Evaluation of the Feasibility of a Patient-centered Transition Program for Stroke Patients and Their Informal Caregivers, Combining Follow-up by a Case-manager and Access to an Internet Information Platform
Overview
- Phase
- Not Applicable
- Intervention
- Not specified
- Conditions
- Stroke
- Sponsor
- Hospices Civils de Lyon
- Enrollment
- 30
- Locations
- 1
- Primary Endpoint
- Feasibility of implementing the Navistroke program
- Status
- Not yet recruiting
- Last Updated
- 2 years ago
Overview
Brief Summary
Going back home following a stroke is a key step for the patient and his or her relatives. Due to the brutality of stroke and increasingly shorter lengths of hospital stay, patients and families must adapt quickly to the patient's new state of health and the new role of informal caregiver for family members. Currently, 70% of patients return home directly after treatment in a stroke center. Following the acute phase, the patient's care path involves many health and social workers. However, the health care system is complex and difficult for patients and informal caregivers to understand. A lack of support during the hospital/home transition has significant negative consequences for the patient (reduced functional prognosis, quality of life and reintegration, increased risk of recurrence) and his or her informal caregiver (increased perceived burden, decreased quality of life, socio-economic impact).

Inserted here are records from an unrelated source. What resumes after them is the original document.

Lemma adjustment_applies_operation_witness :
  exists out log,
    Loyalty.adjust store_with_5 [] 9 (text "c1") (text "30") (text "subtract") customer_ann
    = (inr out,
       set_loyaltyPoints store_with_5
         (replace_row {| customerId := "c1"; points := 0; updatedAt := 9 |}
            (loyaltyPoints store_with_5)), log)
    /\ find_unique
         (set_loyaltyPoints store_with_5
            (replace_row {| customerId := "c1"; points := 0; updatedAt := 9 |}
               (loyaltyPoints store_with_5))) "c1"
       = Some {| customerId := "c1"; points := 0; updatedAt := 9 |}.
Proof.
  destruct (adjustment_applies_operation store_with_5 9 "c1" "30" (text "subtract")
              customer_ann {| customerId := "c1"; points := 5; updatedAt := 1 |} 30)
    as ((out & log & E) & F & _).
  - discriminate.
  - reflexivity.
  - simpl. lia.
  - reflexivity.
  - lia.
  - reflexivity.
  - exists out, log. split; [exact E|exact F].
Defined.

(** X3. For a customer without a row the operation is not looked at: the
    row that is created holds the points submitted, under "subtract" as
    under "add" or "set". *)
Theorem new_customer_ignores_operation (st : Store) (t : Z) (c s : string)
    (operation : option Loyalty.FormDataEntryValue) (graphql : Error + value) (v : Z) :
  c <> "" ->
  find_unique st c = None ->
  to_integer (parseInt s) = Some v ->
  0 <= v < 2 ^ 31 ->
  let row := {| customerId := c; points := v; updatedAt := t |} in
  Loyalty.adjust st [] t (text c) (text s) operation graphql
  = (inr (reported graphql (parseInt s)),
     set_loyaltyPoints st (loyaltyPoints st ++ [row]),
     [(issue (FindUnique (Str c)), None);
      (issue (Create (Str c) (parseInt s) t), None)]).
Proof.
  intros Hc Hf Hp Hv row.
  pose proof (guard_intro c s v Hc Hp ltac:(lia)) as G.
  unfold text. rewrite (adjust_accepted st t c _ operation graphql G). cbv zeta.
  pose proof (exec_ledger_write st c (Loyalty.entry_value operation)
                (parseInt (Loyalty.entry_string (Some (Loyalty.Text s)))) t) as W.
  cbv zeta in W. rewrite Hf in *. cbn [written ledger_write Loyalty.entry_string] in *.
  rewrite (int32_of_integer _ v Hp ltac:(lia)) in W. destruct W as [W1 W2].
  rewrite W1, W2. reflexivity.
Qed.

Lemma new_customer_ignores_operation_witness :
  Loyalty.adjust store_with_5 [] 9 (text "c7") (text "12") (text "subtract") customer_ann
  = (inr (reported customer_ann (parseInt "12")),
     set_loyaltyPoints store_with_5
       (loyaltyPoints store_with_5
        ++ [{| customerId := "c7"; points := 12; updatedAt := 9 |}]),
     [(issue (FindUnique (Str "c7")), None);
      (issue (Create (Str "c7") (parseInt "12") 9), None)]).
Proof.
  apply (new_customer_ignores_operation store_with_5 9 "c7" "12" (text "subtract")
           customer_ann 12).
  - discriminate.
  - reflexivity.
  - reflexivity.
  - lia.
Defined.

Patients and informal caregivers report a significant need for advice and information during this transition period. They are looking for individualized, good quality information and whose nature evolves over time with the needs and recovery of the patient. Thus, the provision of information through an Internet platform could meet these characteristics, in association with individualized support by a case-manager to ensure continuity of care and improve care pathway. In France, no such program has been developed to date for stroke. Existing transition programs mainly focus on home rehabilitation and do not offer a comprehensive approach to the situation, integrating caregivers. In addition, no programs have been developed in partnership with patients and families to best meet needs.
An hospital-to-home transition support program in partnership with patients and relatives using a "user-centered design" approach has been developed in order to best meet needs.
A first phase of co-construction has been conducted while 4 participatory workshops for (patients, informal caregivers, healthcare assistants and professionals in the social field) were carried out to precisely define and develop the program. The program was developed in based on data from the scientific literature, an inventory of existing systems and the experience of participants. During this phase a usability testing of the platform developed during the workshops with patients and informal caregivers following a Think Aloud method has also been conducted.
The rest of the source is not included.